Task statement
In the entries below, the lines from the one with "Definition nsecShift : Z := 30." through the one with "if Z.land (wall" are to be copied exactly; both ends count.

↓↓↓

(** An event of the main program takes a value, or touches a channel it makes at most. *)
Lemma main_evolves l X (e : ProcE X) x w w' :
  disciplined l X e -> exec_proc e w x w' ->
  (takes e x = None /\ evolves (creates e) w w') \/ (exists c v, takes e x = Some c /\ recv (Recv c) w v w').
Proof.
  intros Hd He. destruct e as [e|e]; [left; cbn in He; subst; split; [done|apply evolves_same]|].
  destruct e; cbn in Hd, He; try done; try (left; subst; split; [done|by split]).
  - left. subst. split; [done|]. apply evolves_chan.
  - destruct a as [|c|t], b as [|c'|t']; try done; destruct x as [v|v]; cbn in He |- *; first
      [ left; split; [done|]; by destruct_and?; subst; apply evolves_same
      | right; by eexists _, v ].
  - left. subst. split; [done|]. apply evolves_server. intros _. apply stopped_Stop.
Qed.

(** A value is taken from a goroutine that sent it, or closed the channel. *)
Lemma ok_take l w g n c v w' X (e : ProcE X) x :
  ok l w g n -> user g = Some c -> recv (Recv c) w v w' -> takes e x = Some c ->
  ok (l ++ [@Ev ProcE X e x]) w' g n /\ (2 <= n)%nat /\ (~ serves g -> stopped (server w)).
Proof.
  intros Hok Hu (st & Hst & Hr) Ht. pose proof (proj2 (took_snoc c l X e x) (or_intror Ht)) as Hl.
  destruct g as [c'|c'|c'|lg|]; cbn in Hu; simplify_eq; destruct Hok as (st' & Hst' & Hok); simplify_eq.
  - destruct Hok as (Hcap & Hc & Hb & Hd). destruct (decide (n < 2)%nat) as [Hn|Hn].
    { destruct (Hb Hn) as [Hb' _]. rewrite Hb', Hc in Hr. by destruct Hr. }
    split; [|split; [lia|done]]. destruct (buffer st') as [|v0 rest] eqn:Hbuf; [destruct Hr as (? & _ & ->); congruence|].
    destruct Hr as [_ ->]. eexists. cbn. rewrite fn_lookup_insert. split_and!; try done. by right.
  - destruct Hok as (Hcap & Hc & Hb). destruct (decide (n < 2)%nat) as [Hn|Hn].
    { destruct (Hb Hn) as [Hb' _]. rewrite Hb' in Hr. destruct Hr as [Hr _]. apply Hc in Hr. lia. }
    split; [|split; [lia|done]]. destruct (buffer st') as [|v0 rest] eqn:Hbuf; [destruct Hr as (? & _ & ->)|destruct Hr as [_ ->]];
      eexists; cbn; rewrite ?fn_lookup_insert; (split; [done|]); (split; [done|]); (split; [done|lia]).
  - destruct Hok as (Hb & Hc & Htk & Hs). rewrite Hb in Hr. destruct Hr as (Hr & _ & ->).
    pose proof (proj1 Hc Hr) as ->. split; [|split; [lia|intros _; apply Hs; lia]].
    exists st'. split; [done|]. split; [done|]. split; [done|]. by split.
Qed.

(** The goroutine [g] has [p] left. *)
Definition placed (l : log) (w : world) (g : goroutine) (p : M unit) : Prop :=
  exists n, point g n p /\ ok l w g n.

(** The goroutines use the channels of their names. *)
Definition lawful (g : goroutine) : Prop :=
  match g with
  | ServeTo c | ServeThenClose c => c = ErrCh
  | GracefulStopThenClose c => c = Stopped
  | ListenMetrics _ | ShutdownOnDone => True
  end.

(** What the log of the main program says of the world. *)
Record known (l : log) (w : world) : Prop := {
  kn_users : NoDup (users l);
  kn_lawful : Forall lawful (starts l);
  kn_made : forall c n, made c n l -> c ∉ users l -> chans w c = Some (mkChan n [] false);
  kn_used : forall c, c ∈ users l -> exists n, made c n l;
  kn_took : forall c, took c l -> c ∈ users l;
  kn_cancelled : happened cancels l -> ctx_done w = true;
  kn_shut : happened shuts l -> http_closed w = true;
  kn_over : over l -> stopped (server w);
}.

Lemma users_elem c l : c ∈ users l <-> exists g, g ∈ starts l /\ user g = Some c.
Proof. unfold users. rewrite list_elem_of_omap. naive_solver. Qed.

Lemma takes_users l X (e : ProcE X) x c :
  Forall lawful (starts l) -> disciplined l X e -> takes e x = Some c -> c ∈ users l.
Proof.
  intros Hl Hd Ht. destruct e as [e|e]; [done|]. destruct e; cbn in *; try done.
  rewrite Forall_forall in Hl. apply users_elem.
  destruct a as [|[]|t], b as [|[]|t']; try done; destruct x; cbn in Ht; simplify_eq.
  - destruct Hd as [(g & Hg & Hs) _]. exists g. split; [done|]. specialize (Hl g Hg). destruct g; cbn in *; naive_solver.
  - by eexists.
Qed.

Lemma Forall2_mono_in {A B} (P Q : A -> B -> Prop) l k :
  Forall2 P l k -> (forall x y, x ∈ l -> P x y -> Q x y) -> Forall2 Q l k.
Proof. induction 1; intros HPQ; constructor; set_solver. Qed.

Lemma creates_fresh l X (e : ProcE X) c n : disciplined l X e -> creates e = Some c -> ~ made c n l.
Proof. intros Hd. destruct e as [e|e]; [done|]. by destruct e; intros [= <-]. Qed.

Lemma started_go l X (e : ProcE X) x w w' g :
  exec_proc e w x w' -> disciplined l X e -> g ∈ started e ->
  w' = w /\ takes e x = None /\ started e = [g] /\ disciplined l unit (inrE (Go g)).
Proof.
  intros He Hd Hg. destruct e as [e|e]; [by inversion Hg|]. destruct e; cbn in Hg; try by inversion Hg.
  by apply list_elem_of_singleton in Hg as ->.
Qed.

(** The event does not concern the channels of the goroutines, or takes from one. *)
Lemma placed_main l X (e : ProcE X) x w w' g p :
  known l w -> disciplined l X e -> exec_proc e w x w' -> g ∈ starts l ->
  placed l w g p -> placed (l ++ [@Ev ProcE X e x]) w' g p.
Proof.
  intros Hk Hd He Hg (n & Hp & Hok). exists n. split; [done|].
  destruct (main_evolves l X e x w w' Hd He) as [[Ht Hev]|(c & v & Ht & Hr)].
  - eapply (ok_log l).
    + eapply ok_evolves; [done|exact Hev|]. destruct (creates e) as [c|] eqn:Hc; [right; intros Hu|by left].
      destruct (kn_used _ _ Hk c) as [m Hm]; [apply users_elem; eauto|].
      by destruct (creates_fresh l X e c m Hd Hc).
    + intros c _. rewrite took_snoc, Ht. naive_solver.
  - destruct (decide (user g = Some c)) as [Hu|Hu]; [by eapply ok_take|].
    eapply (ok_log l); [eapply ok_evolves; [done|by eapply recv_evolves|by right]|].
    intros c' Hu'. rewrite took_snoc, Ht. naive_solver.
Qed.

↑↑↑
↓↓↓

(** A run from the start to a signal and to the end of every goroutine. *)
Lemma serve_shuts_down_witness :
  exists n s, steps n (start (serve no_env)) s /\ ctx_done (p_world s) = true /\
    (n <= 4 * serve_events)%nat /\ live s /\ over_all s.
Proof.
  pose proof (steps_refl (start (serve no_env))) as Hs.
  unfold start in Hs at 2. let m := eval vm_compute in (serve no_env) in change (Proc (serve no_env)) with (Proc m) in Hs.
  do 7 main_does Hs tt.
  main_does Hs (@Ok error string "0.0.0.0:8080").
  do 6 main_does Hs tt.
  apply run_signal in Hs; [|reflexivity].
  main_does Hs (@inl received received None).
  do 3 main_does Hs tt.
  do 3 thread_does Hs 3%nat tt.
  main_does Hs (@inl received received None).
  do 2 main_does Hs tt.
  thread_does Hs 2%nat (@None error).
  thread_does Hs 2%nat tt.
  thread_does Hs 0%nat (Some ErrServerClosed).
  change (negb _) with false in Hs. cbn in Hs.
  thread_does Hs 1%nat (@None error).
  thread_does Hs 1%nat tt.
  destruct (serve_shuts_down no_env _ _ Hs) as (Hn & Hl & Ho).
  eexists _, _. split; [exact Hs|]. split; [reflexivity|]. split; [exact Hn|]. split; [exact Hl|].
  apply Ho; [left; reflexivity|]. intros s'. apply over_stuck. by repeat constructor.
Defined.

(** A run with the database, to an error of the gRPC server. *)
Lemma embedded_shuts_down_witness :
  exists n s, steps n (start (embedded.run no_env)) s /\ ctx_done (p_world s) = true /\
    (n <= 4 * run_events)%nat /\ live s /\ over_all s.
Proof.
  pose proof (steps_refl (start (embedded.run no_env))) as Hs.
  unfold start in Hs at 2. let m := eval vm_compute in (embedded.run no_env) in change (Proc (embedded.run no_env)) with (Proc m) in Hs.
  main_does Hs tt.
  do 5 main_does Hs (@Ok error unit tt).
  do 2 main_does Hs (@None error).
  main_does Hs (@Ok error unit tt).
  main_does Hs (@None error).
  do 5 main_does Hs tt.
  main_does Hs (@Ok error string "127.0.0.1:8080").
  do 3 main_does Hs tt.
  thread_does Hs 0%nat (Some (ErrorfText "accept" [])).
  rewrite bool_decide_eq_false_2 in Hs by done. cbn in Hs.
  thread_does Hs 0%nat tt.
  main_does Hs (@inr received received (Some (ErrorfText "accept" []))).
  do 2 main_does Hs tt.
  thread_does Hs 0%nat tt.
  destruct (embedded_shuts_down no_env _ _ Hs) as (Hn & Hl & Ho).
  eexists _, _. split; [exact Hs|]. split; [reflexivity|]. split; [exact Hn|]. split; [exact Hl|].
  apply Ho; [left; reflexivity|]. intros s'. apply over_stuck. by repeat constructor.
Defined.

↑↑↑
↓↓↓

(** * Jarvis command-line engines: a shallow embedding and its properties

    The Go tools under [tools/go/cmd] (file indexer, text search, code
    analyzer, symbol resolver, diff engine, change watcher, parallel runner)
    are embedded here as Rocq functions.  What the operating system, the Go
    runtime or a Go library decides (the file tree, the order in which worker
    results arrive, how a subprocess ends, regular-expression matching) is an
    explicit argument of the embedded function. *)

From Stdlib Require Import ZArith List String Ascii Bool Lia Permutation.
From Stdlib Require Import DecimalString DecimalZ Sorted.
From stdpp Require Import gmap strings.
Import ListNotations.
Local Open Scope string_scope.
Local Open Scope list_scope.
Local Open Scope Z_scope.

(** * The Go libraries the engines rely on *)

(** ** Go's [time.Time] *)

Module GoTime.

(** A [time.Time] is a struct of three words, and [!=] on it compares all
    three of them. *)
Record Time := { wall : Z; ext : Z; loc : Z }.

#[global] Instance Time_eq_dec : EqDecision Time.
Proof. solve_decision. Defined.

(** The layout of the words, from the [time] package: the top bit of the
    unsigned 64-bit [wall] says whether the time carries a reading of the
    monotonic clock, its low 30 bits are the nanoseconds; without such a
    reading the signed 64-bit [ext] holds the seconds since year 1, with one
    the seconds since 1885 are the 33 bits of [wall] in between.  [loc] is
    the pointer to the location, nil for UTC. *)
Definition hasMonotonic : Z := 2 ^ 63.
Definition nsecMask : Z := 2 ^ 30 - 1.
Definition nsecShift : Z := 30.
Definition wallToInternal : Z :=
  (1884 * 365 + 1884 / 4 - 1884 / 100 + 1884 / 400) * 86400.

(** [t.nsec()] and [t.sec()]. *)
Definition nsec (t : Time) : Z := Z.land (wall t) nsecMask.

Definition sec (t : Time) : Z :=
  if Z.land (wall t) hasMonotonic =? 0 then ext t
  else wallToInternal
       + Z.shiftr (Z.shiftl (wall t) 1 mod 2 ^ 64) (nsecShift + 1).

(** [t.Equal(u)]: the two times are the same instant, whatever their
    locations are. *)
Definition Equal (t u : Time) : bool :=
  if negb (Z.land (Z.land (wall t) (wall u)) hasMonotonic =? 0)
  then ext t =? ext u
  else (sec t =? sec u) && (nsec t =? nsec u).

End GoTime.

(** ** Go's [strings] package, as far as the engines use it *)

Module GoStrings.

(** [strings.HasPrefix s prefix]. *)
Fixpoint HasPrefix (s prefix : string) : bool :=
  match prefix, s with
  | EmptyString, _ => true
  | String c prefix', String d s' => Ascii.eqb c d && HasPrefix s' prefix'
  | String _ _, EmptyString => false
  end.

↑↑↑

Task solution
Definition nsecShift : Z := 30.
Definition wallToInternal : Z :=
  (1884 * 365 + 1884 / 4 - 1884 / 100 + 1884 / 400) * 86400.

(** [t.nsec()] and [t.sec()]. *)
Definition nsec (t : Time) : Z := Z.land (wall t) nsecMask.

Definition sec (t : Time) : Z :=
  if Z.land (wall t) hasMonotonic =? 0 then ext t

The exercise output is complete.